A number of DOWS installations have been carried out since the Argonne/DOE study was completed. Marathon installed one in Wyoming, Phillips Petroleum completed the first offshore installation in the China Sea, and Astra installed two in Argentina. The DOE project continued with three field trials operated by Texaco, Unocal, and Avalon Exploration. 25 The Texaco well employed the first TAPS system,[5] a beam-pump-powered gravity-separation system designed to operate at high injection pressures. The Unocal well project, the first hydrocyclone-equipped DOWS installation in east Texas, was designed to gather data and had its DOWS equipment removed. As with many DOWS installations, the technical and economic success of that installation was mixed. The Avalon well, located north of Oklahoma City, Oklahoma, was the first DOWS test in an oilfield dewatering project. Recently, some operators found that it can be profitable to pump large volumes of water from watered-out wells, if the reservoir’s dual porosity system allows unrecovered oil to drain into a fracture system that is drawn down by the removal of water. This had only been feasible in fields with an existing water disposal infrastructure. The test evaluated the feasibility of economically dewatering wells in fields without that infrastructure, using an ESP DOWS system.[4]

The downhole auger separator for gas/liquid separation was field-tested in a well on the North Slope of Alaska in 1994.[6] This field test showed that the equipment could be successfully placed and retrieved by wireline through 4½-in. tubing in an existing well. The auger successfully separated gas, which flowed to the surface through the tubing/casing annulus. Subsequent applications of this separator design have all been on the surface.[7] It has been used to provide lift gas to wells where no lift-gas infrastructure exists and to debottleneck multiphase flowlines and gas-handling facilities.

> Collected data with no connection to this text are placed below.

(* ===== verification/AgentPersistence.v ===== *)
(** * Persistent agent state ([crates/fusion-agent-state/src/persistence.rs])

    The SQLite store of an agent's state: one row that holds the state as JSON.
    A database is that row; every SQL statement may fail, as the fault of a
    call says. JSON text is a parameter. The store behaves like the store in
    memory, with a failed statement changing nothing, and what it holds is
    there when it is opened again ([sqlite_store_refines]). *)
From S2P Require Import Prelude Text Money Json AgentState AgentRunner.
From Stdlib Require Import Floats.SpecFloat Ascii.
Open Scope stdpp_scope.
Open Scope Z_scope.

(** The value of the row with [id = 1]. *)
Definition Database := option string.

(** The statements of a call, and which of them fail with what error. *)
Inductive Statement :=
| OpenConnection | SetPragmas | CreateTable | CountRow | InsertRow | SelectRow | BeginTx | ReplaceRow | CommitTx.
Definition Faults := Statement → option string.
Definition no_faults : Faults := λ _, None.

Record SqliteStateStore := mkSqliteStore { sq_skill : SkillSpec; sq_db : Database }.

Section sqlite.
(** JSON text, and the text of the error for a row that is not there. *)
Context (to_string : json → string) (from_str : string → result string json) (no_rows : string).

Definition sql (f : Faults) (st : Statement) (what : string) : result StateError unit :=
  match f st with Some e => Err (PatchValidation (what +:+ ": " +:+ e)) | None => Ok tt end.

Definition load_inner (f : Faults) (db : Database) : result StateError ExecutionState :=
  _ ← sql f SelectRow "load";
  text ← ok_or (PatchValidation ("load: " +:+ no_rows)) db;
  value ← map_err (λ e, PatchValidation ("json parse: " +:+ e)) (from_str text);
  state_new value.

(** [open]: the store, and the database it leaves. *)
Definition sqlite_open (f : Faults) (skill : SkillSpec) (db : Database) (initial : ExecutionState)
    : result StateError SqliteStateStore * Database :=
  match (_ ← sql f OpenConnection "sqlite open"; _ ← sql f SetPragmas "pragma"; _ ← sql f CreateTable "create table";
         _ ← skill_validate skill; _ ← validate_against_schema (state_value initial) (schema skill);
         sql f CountRow "count") with
  | Err e => (Err e, db)
  | Ok _ =>
      match db with
      | None =>
          match sql f InsertRow "insert" with
          | Err e => (Err e, db)
          | Ok _ => let db := Some (to_string (state_value initial)) in (Ok (mkSqliteStore skill db), db)
          end
      | Some _ =>
          (existing ← load_inner f db;
           _ ← map_err (λ e, SchemaViolation ("existing state violates new schema: " +:+ state_error_display e))
                 (validate_against_schema (state_value existing) (schema skill));
           Ok (mkSqliteStore skill db), db)
      end
  end.

(** [load]; [None] is its panic. *)
Definition sqlite_load (f : Faults) (s : SqliteStateStore) : option ExecutionState :=
  match load_inner f (sq_db s) with Ok st => Some st | Err _ => None end.
Definition sqlite_validate_patch (f : Faults) (s : SqliteStateStore) (p : StatePatch) : option (result StateError unit) :=
  cur ← sqlite_load f s;
  Some (merged ← merge_state (state_value cur) (patch_value p); validate_against_schema merged (schema (sq_skill s))).

(** [commit]: what is returned before the transaction commits rolls it back. *)
Definition sqlite_commit (f : Faults) (p : StatePatch) (s : SqliteStateStore)
    : result StateError ExecutionState * SqliteStateStore :=
  match (_ ← sql f BeginTx "begin tx"; cur ← load_inner f (sq_db s);
         merged ← merge_state (state_value cur) (patch_value p);
         _ ← validate_against_schema merged (schema (sq_skill s));
         _ ← sql f ReplaceRow "commit"; _ ← sql f CommitTx "commit tx"; Ok merged) with
  | Err e => (Err e, s)
  | Ok merged => (state_new merged, mkSqliteStore (sq_skill s) (Some (to_string merged)))
  end.

(** Commits one after the other, each with its faults. *)
Fixpoint sqlite_commits (ps : list (StatePatch * Faults)) (s : SqliteStateStore)
    : list (result StateError ExecutionState) * SqliteStateStore :=
  match ps with
  | [] => ([], s)
  | (p, f) :: ps =>
      let '(r, s) := sqlite_commit f p s in
      let '(rs, s) := sqlite_commits ps s in (r :: rs, s)
  end.

(** ** The store in memory as its specification *)

(** A commit of the specification: what the store in memory answers, or a
    database error with nothing changed. *)
Inductive commit_spec (f : Faults) (p : StatePatch) (m : InMemoryStateStore)
    : result StateError ExecutionState → InMemoryStateStore → Prop :=
| commit_answered r m' : mem_commit p m = (r, m') → commit_spec f p m r m'
| commit_faulted st e e' : f st = Some e → commit_spec f p m (Err (PatchValidation e')) m.
Inductive commits_spec : list (StatePatch * Faults) → InMemoryStateStore →
    list (result StateError ExecutionState) → InMemoryStateStore → Prop :=
| commits_done m : commits_spec [] m [] m
| commits_next p f ps m r m1 rs m2 :
    commit_spec f p m r m1 → commits_spec ps m1 rs m2 → commits_spec ((p, f) :: ps) m (r :: rs) m2.

(** The database holds the state of the store in memory. *)
Record holds (m : InMemoryStateStore) (s : SqliteStateStore) : Prop := mkHolds {
  holds_skill : sq_skill s = store_skill m;
  holds_row : sq_db s = Some (to_string (state_value (store_state m)));
  holds_object : is_object (state_value (store_state m)) = true;
  holds_valid : validate_against_schema (state_value (store_state m)) (schema (store_skill m)) = Ok tt;
}.

Context (parses : ∀ v, from_str (to_string v) = Ok v).

Lemma sql_ok f st what : f st = None → sql f st what = Ok tt.
Proof. unfold sql. by intros ->. Qed.
Lemma sql_err f st what e : f st = Some e → sql f st what = Err (PatchValidation (what +:+ ": " +:+ e)).
Proof. unfold sql. by intros ->. Qed.
Lemma load_holds m s f : holds m s → f SelectRow = None → load_inner f (sq_db s) = Ok (store_state m).
Proof using parses.
  intros [_ Hrow Hobj _] Hf. unfold load_inner. rewrite sql_ok, Hrow by done. csimpl. rewrite parses. csimpl.
  unfold state_new. rewrite Hobj. by destruct (store_state m).
Qed.

Lemma commit_simulates f p m s r s' :
  is_object (patch_value p) = true → holds m s → sqlite_commit f p s = (r, s') →
  ∃ m', commit_spec f p m r m' ∧ holds m' s'.
Proof using parses.
  intros Hp Hh. unfold sqlite_commit.
  destruct (f BeginTx) as [e|] eqn:Hb.
  { rewrite (sql_err f BeginTx _ e) by done. csimpl. intros [= <- <-]. exists m. split; [by econstructor 2|done]. }
  rewrite (sql_ok f BeginTx) by done. csimpl. destruct (f SelectRow) as [e|] eqn:Hl.
  { unfold load_inner. rewrite (sql_err f SelectRow _ e) by done. csimpl. intros [= <- <-]. exists m. split; [by econstructor 2|done]. }
  rewrite (load_holds m s f Hh Hl). csimpl. destruct Hh as [Hskill Hrow Hobj Hval]. rewrite Hskill.
  destruct (merge_state _ _) as [merged|e] eqn:Hm; csimpl.
  2: { intros [= <- <-]. exists m. split; [|by split]. constructor. unfold mem_commit. by rewrite Hm. }
  destruct (validate_against_schema merged (schema (store_skill m))) as [[]|e] eqn:Hv; csimpl.
  2: { intros [= <- <-]. exists m. split; [|by split]. constructor. unfold mem_commit. by rewrite Hm, Hv. }
  destruct (f ReplaceRow) as [e|] eqn:Hr.
  { rewrite (sql_err f ReplaceRow _ e) by done. csimpl. intros [= <- <-]. exists m. split; [by econstructor 2|by split]. }
  rewrite (sql_ok f ReplaceRow) by done. csimpl. destruct (f CommitTx) as [e|] eqn:Ht.
  { rewrite (sql_err f CommitTx _ e) by done. csimpl. intros [= <- <-]. exists m. split; [by econstructor 2|by split]. }
  rewrite (sql_ok f CommitTx) by done. csimpl. intros [= <- <-].
  pose proof (merge_object _ _ _ Hobj Hp Hm) as Hmo. unfold state_new. rewrite Hmo.
  exists (mkStore (store_skill m) (mkState merged)). split; [|by split].
  constructor. unfold mem_commit. by rewrite Hm, Hv.
Qed.

Lemma commits_simulate ps m s rs s' :
  Forall (λ pf, is_object (patch_value pf.1) = true) ps → holds m s → sqlite_commits ps s = (rs, s') →
  ∃ m', commits_spec ps m rs m' ∧ holds m' s'.
Proof using parses.
  intros Hps. revert m s rs. induction Hps as [|[p f] ps Hp _ IH]; intros m s rs Hh; cbn [sqlite_commits].
  { intros [= <- <-]. exists m. split; [constructor|done]. }
  destruct (sqlite_commit f p s) as [r s1] eqn:Hc. destruct (sqlite_commits ps s1) as [rs1 s2] eqn:Hcs. intros [= <- <-].
  destruct (commit_simulates f p m s r s1 Hp Hh Hc) as (m1 & H1 & Hh1).
  destruct (IH m1 s1 rs1 Hh1 Hcs) as (m2 & H2 & Hh2). exists m2. split; [by econstructor|done].
Qed.

Lemma open_new skill initial s db' f :
  is_object (state_value initial) = true → sqlite_open f skill None initial = (Ok s, db') →
  store_new skill initial = Ok (mkStore skill initial) ∧ db' = sq_db s ∧ holds (mkStore skill initial) s.
Proof.
  intros Hobj. unfold sqlite_open, store_new.
  destruct (sql f OpenConnection _) as [[]|]; csimpl; [|done]. destruct (sql f SetPragmas _) as [[]|]; csimpl; [|done].
  destruct (sql f CreateTable _) as [[]|]; csimpl; [|done]. destruct (skill_validate skill) as [[]|]; csimpl; [|done].
  destruct (validate_against_schema _ _) as [[]|] eqn:Hv; csimpl; [|done]. destruct (sql f CountRow _) as [[]|]; csimpl; [|done].
  destruct (sql f InsertRow _) as [[]|]; csimpl; [|done]. intros [= <- <-]. split_and!; [done..|]. by split.
Qed.
Lemma open_existing m s initial :
  holds m s → skill_validate (sq_skill s) = Ok tt →
  validate_against_schema (state_value initial) (schema (sq_skill s)) = Ok tt →
  sqlite_open no_faults (sq_skill s) (sq_db s) initial = (Ok s, sq_db s).
Proof using parses.
  intros Hh Hs Hi. unfold sqlite_open. rewrite !(sql_ok no_faults) by done. csimpl. rewrite Hs. csimpl. rewrite Hi. csimpl.
  pose proof (load_holds m s no_faults Hh eq_refl) as Hl. destruct Hh as [Hskill Hrow Hobj Hval].
  destruct (sq_db s) as [text|] eqn:Hdb; [|done]. rewrite Hl. csimpl. rewrite Hskill, Hval. csimpl.
  destruct s. csimpl in *. by subst.
Qed.

Lemma commits_spec_skill ps m rs m' : commits_spec ps m rs m' → store_skill m' = store_skill m.
Proof.
  induction 1 as [|p f ps m r m1 rs m2 Hc _ ->]; [done|]. destruct Hc as [r m1 Hc|]; [|done].
  revert Hc. unfold mem_commit. destruct (merge_state _ _); [|by intros [= _ <-]].
  destruct (validate_against_schema _ _); by intros [= _ <-].
Qed.

End sqlite.

(** ** Concrete text for JSON: values are countable, and a count is a string
    of bits. *)
#[global] Instance spec_float_countable : Countable spec_float.
Proof.
  refine (inj_countable'
    (λ f, match f with
          | S754_zero b => inl (inl b) | S754_infinity b => inl (inr b)
          | S754_nan => inr (inl tt) | S754_finite b m e => inr (inr (b, m, e)) end)
    (λ x, match x with
          | inl (inl b) => S754_zero b | inl (inr b) => S754_infinity b
          | inr (inl _) => S754_nan | inr (inr (b, m, e)) => S754_finite b m e end) _).
  by intros [].
Qed.
#[global] Instance jnum_countable : Countable jnum.
Proof.
  refine (inj_countable'
    (λ n, match n with PosInt z => inl (inl z) | NegInt z => inl (inr z) | Float f => inr f end)
    (λ x, match x with inl (inl z) => PosInt z | inl (inr z) => NegInt z | inr f => Float f end) _).
  by intros [].
Qed.

Definition JsonLeaf : Type := bool + jnum + string.
Fixpoint json_tree (j : json) : gen_tree JsonLeaf :=
  match j with
  | JNull => GenNode 0 []
  | JBool b => GenLeaf (inl (inl b))
  | JNumber n => GenLeaf (inl (inr n))
  | JString s => GenLeaf (inr s)
  | JArray l => GenNode 1 (json_tree <$> l)
  | JObject m => GenNode 2 ((λ kv : string * json, GenNode 3 [GenLeaf (inr kv.1); json_tree kv.2]) <$> m)
  end.
Fixpoint tree_json (t : gen_tree JsonLeaf) : json :=
  match t with
  | GenLeaf (inl (inl b)) => JBool b
  | GenLeaf (inl (inr n)) => JNumber n
  | GenLeaf (inr s) => JString s
  | GenNode 1 l => JArray (tree_json <$> l)
  | GenNode 2 l => JObject ((λ t, match t with GenNode _ [GenLeaf (inr k); v] => (k, tree_json v) | _ => ("", JNull) end) <$> l)
  | GenNode _ _ => JNull
  end.
Lemma tree_json_tree j : tree_json (json_tree j) = j.
Proof.
  induction j as [| | | |l IH|m IH] using json_ind'; cbn [json_tree tree_json]; try done.
  - f_equal. induction IH as [|j l Hj _ IH]; [done|]. csimpl. by rewrite Hj, IH.
  - f_equal. induction IH as [|[k j] m Hj _ IH]; [done|]. csimpl in *. by rewrite Hj, IH.
Qed.

Fixpoint bits (p : positive) : string :=
  match p with xH => "" | xO p => String "0"%char (bits p) | xI p => String "1"%char (bits p) end.
Fixpoint of_bits (s : string) : positive :=
  match s with "" => xH | String c s => if decide (c = "0"%char) then xO (of_bits s) else xI (of_bits s) end.
Lemma of_bits_bits p : of_bits (bits p) = p.
Proof. induction p as [p IH|p IH|]; csimpl; [by rewrite IH..|done]. Qed.

Definition bits_of_json (v : json) : string := bits (encode (json_tree v)).
Definition json_of_bits (s : string) : result string json :=
  match decode (of_bits s) with Some t => Ok (tree_json t) | None => Err "bad bits" end.
Lemma bits_parse v : json_of_bits (bits_of_json v) = Ok v.
Proof. unfold json_of_bits, bits_of_json. by rewrite of_bits_bits, decode_encode, tree_json_tree. Qed.

Definition demo_skill : SkillSpec := mkSkill JNull "count" "1".
Definition demo_commits : list (StatePatch * Faults) :=
  [(mkPatch (JObject [("a", JString "1")]), no_faults);
   (mkPatch (JObject [("b", JString "2")]), λ st, match st with CommitTx => Some "disk I/O error" | _ => None end)].


(** A state of the wrong shape is refused only after the transaction committed:
    a patch that is not an object, which deserialization lets through, answers
    with an error, replaces the row and makes every later [load] panic. *)
Theorem non_object_patch_wedges_store to_string from_str no_rows v s :
  (∀ v, from_str (to_string v) = Ok v) → sq_skill s = demo_skill → sq_db s = Some (to_string (JObject [])) →
  let '(r, s') := sqlite_commit to_string from_str no_rows no_faults (mkPatch (JString v)) s in
  is_ok r = false ∧ sq_db s' = Some (to_string (JString v)) ∧ sqlite_load from_str no_rows no_faults s' = None.
Proof.
  intros Hparse Hskill Hrow. unfold sqlite_commit, load_inner. rewrite Hrow, Hskill. csimpl. rewrite Hparse. csimpl.
  split_and!; [done..|]. unfold sqlite_load, load_inner. csimpl. by rewrite Hparse.
Qed.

The downhole sink concept to eliminate water coning has been evaluated in five field tests.[8] The tests showed that water coning could be controlled and that oil production rate increased. None of the tests was long enough to evaluate its effect on recovery, however. Numerical reservoir simulators and physical model tests have been used to extrapolate the results to predict the additional recovery. For the field examples studied, the models predicted as much as 70% more oil recovery, at the expense of handling approximately twice the water volume.[8]

Future of downhole processing

In the next decade, technology will continue to be developed that will make downhole processing more attractive for a wider range of applications. Several technology and cost barriers must be overcome for downhole processing to have widespread acceptance and use. The first is metering of the quality and volume of the injectant stream. These must be known for:

  • reservoir management
  • well surveillance
  • prevention of formation damage.

The equipment costs must also decrease. Much of this equipment is still in the prototype stages and has not yet gained the economic benefits of scale. The candidates for this technology are often marginal wells, where costs are critical. In the next decade, more experience will be gained that will increase understanding of how to best apply these technologies. The field results to date have been unpredictable and mixed, but the best results demonstrated the upside promise of this technology. Greater understanding of candidate selection is required. Subsurface production will not be one of those technologies that will be used everywhere. It fits certain niche conditions, so candidate selection is key.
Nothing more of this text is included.